Dhammika predicts Colombo will be developed by 2021

Thursday, 5 July 2018 00:51 -     - {{hitsCtrl.values.hits}}

By Charumini de Silva 

Business tycoon and Vallibel One Chairman Dhammika Perera yesterday expressed confidence that the 5% population living in the city of Colombo will surpass $12,650 per capita income within the next three years, falling into the brackets of a ‘developed city.’ 

Addressing at the bell-ringing ceremony held at the Colombo Stock Exchange (CSE) to welcome the firm into Sri Lanka’s 20 largest listed entities, he pointed out that countries that surpass $12,650 per capita income are considered as developed cities, insisting Colombo will be on par with major regional cities such as Dubai, Singapore and Hong Kong by 2021.

However, Perera emphasised the importance of Government focus on conducting ‘district-focused’ development programs covering the balance 95% of the population in the country, noting that incapability of similar economic progress would lead to socio-economic issues.

“In Jaffna we have 28%, plus a 14% dividend tax and on top of that there is 38%. If we cannot give tax relief to parts like Jaffna, then how is the Government going to develop those areas? If the same kind of development is not achieved across the island, people will be unhappy. That lady’s (MP Vijayakala) statement in Jaffna has become a major issue, but we are also involved in the root cause of that. What will happen to those people if we don’t create employment in those areas?” he asked.

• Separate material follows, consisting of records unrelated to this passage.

(** A scanning loop runs over a run of characters that all satisfy its
    condition and stops in front of the first one that does not. *)
Lemma readWhile_view : forall cond, cond Ascii.zero = false ->
  forall w r fuel lx,
    lexer_inv lx -> view lx = w ++ r ->
    all_chars cond w = true -> cond (head0 r) = false ->
    String.length w < fuel ->
    lexer_inv (readWhile cond fuel lx) /\
    view (readWhile cond fuel lx) = r /\
    position (readWhile cond fuel lx) = position lx + String.length w /\
    input (readWhile cond fuel lx) = input lx.
Proof.
  intros cond Hz. induction w as [|c w IH]; intros r fuel lx Hinv Hview Hall Hr Hlt.
  - destruct fuel as [|fuel]; [lia|]. rewrite readWhile_S.
    simpl in Hview. rewrite (inv_ch lx Hinv), Hview, Hr.
    repeat split; try assumption; try apply Hinv. simpl. lia.
  - destruct fuel as [|fuel]; [simpl in Hlt; lia|]. rewrite readWhile_S.
    simpl in Hall. apply andb_true_iff in Hall. destruct Hall as [Hc Hall].
    rewrite (inv_ch lx Hinv), Hview. simpl head0. rewrite Hc.
    destruct (IH r fuel (readChar lx)) as (H1 & H2 & H3 & H4);
      try assumption.
    + apply readChar_inv.
    + rewrite (view_readChar lx Hinv), Hview. reflexivity.
    + simpl in Hlt. lia.
    + split; [exact H1|]. split; [exact H2|]. split; [|exact H4].
      rewrite H3. destruct Hinv as [Hrp _]. simpl. lia.
Qed.

Lemma loopFuel_enough : forall lx w r,
  lexer_inv lx -> view lx = w ++ r -> String.length w < loopFuel lx.
Proof.
  intros lx w r [Hrp _] Hview. unfold loopFuel.
  assert (Hl : String.length (view lx) = String.length (input lx) - position lx)
    by apply length_drop.
  rewrite Hview, length_append in Hl. lia.
Qed.

Ltac refute_char lx H :=
  repeat match goal with
         | |- context [Ascii.eqb (ch lx) ?d] =>
             destruct (Ascii.eqb_spec (ch lx) d) as [E|E];
             [rewrite E in H; vm_compute in H; discriminate H | clear E]
         end;
  cbv iota.

Lemma isLetter_not_whitespace : forall c, isLetter c = true -> isWhitespace c = false.
Proof.
  intros c H. unfold isWhitespace.
  repeat match goal with
         | |- context [Ascii.eqb c ?d] =>
             destruct (Ascii.eqb_spec c d) as [E|E];
             [rewrite E in H; vm_compute in H; discriminate H | clear E]
         end.
  reflexivity.
Qed.

(** NextToken in front of a letter: the identifier path. *)
Lemma NextToken_letter : forall lx,
  isLetter (ch lx) = true ->
  NextToken lx = ({| Typ := LookupIdent (fst (readIdentifier lx));
                     Literal := fst (readIdentifier lx) |},
                  snd (readIdentifier lx)).
Proof.
  intros lx H. unfold NextToken.
  rewrite (skipWhitespace_id lx (isLetter_not_whitespace _ H)). cbv zeta.
  refute_char lx H. rewrite H.
  destruct (readIdentifier lx) as [lit l1]. reflexivity.
Qed.

(** A word in front of the cursor, ended by something that is no letter, is
    handed out as one token, classified by the keyword table. *)
Lemma NextToken_word : forall lx w r,
  lexer_inv lx -> view lx = w ++ r ->
  w <> EmptyString -> all_chars isLetter w = true -> isLetter (head0 r) = false ->
  exists lx',
    NextToken lx = ({| Typ := LookupIdent w; Literal := w |}, lx') /\
    lexer_inv lx' /\ view lx' = r.
Proof.
  intros lx w r Hinv Hview Hne Hall Hr.
  assert (Hc : isLetter (ch lx) = true).
  { rewrite (inv_ch lx Hinv), Hview. destruct w as [|c w]; [contradiction|].
    simpl in Hall. apply andb_true_iff in Hall. apply Hall. }
  destruct (readWhile_view isLetter eq_refl w r (loopFuel lx) lx Hinv Hview Hall Hr
              (loopFuel_enough lx w r Hinv Hview)) as (H1 & H2 & H3 & H4).
  exists (readWhile isLetter (loopFuel lx) lx).
  rewrite (NextToken_letter lx Hc). unfold readIdentifier. cbn [fst snd].
  assert (Hs : slice (input (readWhile isLetter (loopFuel lx) lx)) (position lx)
                 (position (readWhile isLetter (loopFuel lx) lx)) = w).
  { unfold slice. rewrite H3, H4.
    replace (position lx + String.length w - position lx) with (String.length w) by lia.
    apply (substring_drop _ _ _ r). exact Hview. }
  rewrite Hs. auto.
Qed.

(** One blank in front of something that is not white space is skipped. *)
Lemma NextToken_space : forall lx r,
  lexer_inv lx -> view lx = String " " r -> isWhitespace (head0 r) = false ->
  NextToken lx = NextToken (readChar lx) /\
  lexer_inv (readChar lx) /\ view (readChar lx) = r.
Proof.
  intros lx r Hinv Hview Hr.
  assert (Hv : view (readChar lx) = r) by (rewrite (view_readChar lx Hinv), Hview; reflexivity).
  assert (Hc : isWhitespace (ch (readChar lx)) = false)
    by (rewrite (inv_ch _ (readChar_inv lx)), Hv; exact Hr).
  assert (Hs : skipWhitespace lx = readChar lx).
  { unfold skipWhitespace, loopFuel. rewrite readWhile_S.
    rewrite (inv_ch lx Hinv), Hview. simpl head0. cbv iota beta.
    change (isWhitespace " ") with true. cbv iota.
    rewrite readWhile_S, Hc. reflexivity. }
  split; [|split; [apply readChar_inv | exact Hv]].
  unfold NextToken. rewrite Hs, (skipWhitespace_id _ Hc). reflexivity.
Qed.

Lemma NextToken_assign : forall lx r,
  lexer_inv lx -> view lx = String "=" r -> Ascii.eqb (head0 r) "=" = false ->
  NextToken lx = ({| Typ := ASSIGN; Literal := "=" |}, readChar lx) /\
  lexer_inv (readChar lx) /\ view (readChar lx) = r.
Proof.
  intros lx r Hinv Hview Hr.
  assert (Hc : ch lx = "="%char) by (rewrite (inv_ch lx Hinv), Hview; reflexivity).
  split; [|split; [apply readChar_inv | rewrite (view_readChar lx Hinv), Hview; reflexivity]].
  unfold NextToken. rewrite skipWhitespace_id by (rewrite Hc; reflexivity).
  cbv zeta. rewrite Hc. rewrite (peekChar_view lx Hinv), Hview. simpl tail.
  change (Ascii.eqb "=" "=") with true. cbv iota. rewrite Hr. reflexivity.
Qed.

Lemma NextToken_semicolon : forall lx r,
  lexer_inv lx -> view lx = String ";" r ->
  NextToken lx = ({| Typ := SEMICOLON; Literal := ";" |}, readChar lx) /\
  lexer_inv (readChar lx) /\ view (readChar lx) = r.
Proof.
  intros lx r Hinv Hview.
  assert (Hc : ch lx = ";"%char) by (rewrite (inv_ch lx Hinv), Hview; reflexivity).
  split; [|split; [apply readChar_inv | rewrite (view_readChar lx Hinv), Hview; reflexivity]].
  unfold NextToken. rewrite skipWhitespace_id by (rewrite Hc; reflexivity).
  cbv zeta. rewrite Hc. reflexivity.
Qed.

Lemma NextToken_eof : forall lx,
  lexer_inv lx -> view lx = EmptyString ->
  NextToken lx = (eofToken, readChar lx) /\
  lexer_inv (readChar lx) /\ view (readChar lx) = EmptyString.
Proof.
  intros lx Hinv Hview.
  split; [apply NextToken_at_end; [exact Hinv | apply view_empty_at_end; exact Hview]|].
  split; [apply readChar_inv|]. rewrite (view_readChar lx Hinv), Hview. reflexivity.
Qed.

(* ================================================================= *)
(** ** Rendering and parsing again: let and return statements *)

Lemma Statement_String_shape : forall s, Statement_String (stmt_of s) = Some (text_of s).
Proof.
  intros [x|]; [|reflexivity]. simpl. f_equal.
  change ("let " ++ x ++ " = ;") with (String "l" (String "e" (String "t" (String " " (x ++ " = ;"))))).
  do 4 f_equal. rewrite append_assoc. reflexivity.
Qed.

Lemma Statements_String_shapes : forall ss,
  Statements_String (map stmt_of ss) = Some (texts ss).
Proof.
  induction ss as [|s ss IH]; [reflexivity|].
  cbn [map Statements_String]. rewrite Statement_String_shape, IH. reflexivity.
Qed.

Lemma nextToken_eq : forall p tok lx,
  NextToken (l p) = (tok, lx) ->
  nextToken p = {| l := lx; curToken := peekToken p; peekToken := tok;
                   errors := errors p; prefixParseFns := prefixParseFns p;
                   infixParseFns := infixParseFns p |}.
Proof. intros p tok lx H. unfold nextToken. rewrite H. reflexivity. Qed.

Lemma nextToken_cur : forall p, curToken (nextToken p) = peekToken p.
Proof. intros p. unfold nextToken. destruct (NextToken (l p)). reflexivity. Qed.

Lemma nextToken_errors : forall p, errors (nextToken p) = errors p.
Proof. intros p. unfold nextToken. destruct (NextToken (l p)). reflexivity. Qed.

Lemma nextToken_l : forall p, l (nextToken p) = snd (NextToken (l p)).
Proof. intros p. unfold nextToken. destruct (NextToken (l p)). reflexivity. Qed.

Lemma nextToken_peek : forall p, peekToken (nextToken p) = fst (NextToken (l p)).
Proof. intros p. unfold nextToken. destruct (NextToken (l p)). reflexivity. Qed.

Lemma scans_word : forall lx w r,
  lexer_inv lx -> view lx = w ++ r ->
  w <> EmptyString -> all_chars isLetter w = true -> isLetter (head0 r) = false ->
  scans lx {| Typ := LookupIdent w; Literal := w |} r.
Proof.
  intros lx w r Hinv Hview Hne Hall Hr.
  destruct (NextToken_word lx w r Hinv Hview Hne Hall Hr) as (lx' & H & H1 & H2).
  unfold scans. rewrite H. auto.
Qed.

Lemma scans_space : forall lx tok r r',
  lexer_inv lx -> view lx = String " " r -> isWhitespace (head0 r) = false ->
  (forall lx1, lexer_inv lx1 -> view lx1 = r -> scans lx1 tok r') ->
  scans lx tok r'.
Proof.
  intros lx tok r r' Hinv Hview Hr Hnext.
  destruct (NextToken_space lx r Hinv Hview Hr) as (H & H1 & H2).
  unfold scans. rewrite H. apply (Hnext _ H1 H2).
Qed.

Lemma scans_assign : forall lx r,
  lexer_inv lx -> view lx = String "=" r -> Ascii.eqb (head0 r) "=" = false ->
  scans lx assignToken r.
Proof.
  intros lx r Hinv Hview Hr.
  destruct (NextToken_assign lx r Hinv Hview Hr) as (H & H1 & H2).
  unfold scans. rewrite H. auto.
Qed.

Noting that he often gets many requests to conduct lectures to Ordinary Level students in schools on career guidance opportunities, he reasoned that he was unable to do so as the socio-economic disparities in the rest of the districts are too wide to make a compelling story to a child’s mind.

“The facilities a student in Anuradhapura and Jaffna get are different. Hence, how are we going to convince them that those opportunities will be the same without having set examples? I think the best way to do so is to draw master plans focused on each district’s needs,” he added.

Perera said it was critical to have knowledge in a sector that interests a person to become a successful entrepreneur. “Most of the people in our country think that they are the experts of everything without absorbing knowledge from others,” he pointed out.

Declining to comment if he was satisfied with the public policies in Sri Lanka, as he was involved in policy making in the previous regime, he noted it was the community that should judge whether the outcome of those strategies was good or bad. Nevertheless, he asserted that Sri Lanka should also learn and absorb policies that support industries, like in the US, for businesses to come up with innovative products and services.

In terms of the tourism industry, Perera stressed that more liberalisation is required on the airline industry, particularly, budget airlines.

Citing Malaysia and Thailand as two major success stories in attracting 50% of budget airlines, he added the authorities must address these practical issues. “Sri Lanka has 90,000 rooms in total, but only 15,000-star class rooms; the balance 75,000 are non-star budget rooms. How are we going to serve those tourists? All are saying they need high-end travellers, but then how are we going to cater to this segment by having small hotels? These are some practical issues we need to sort out.”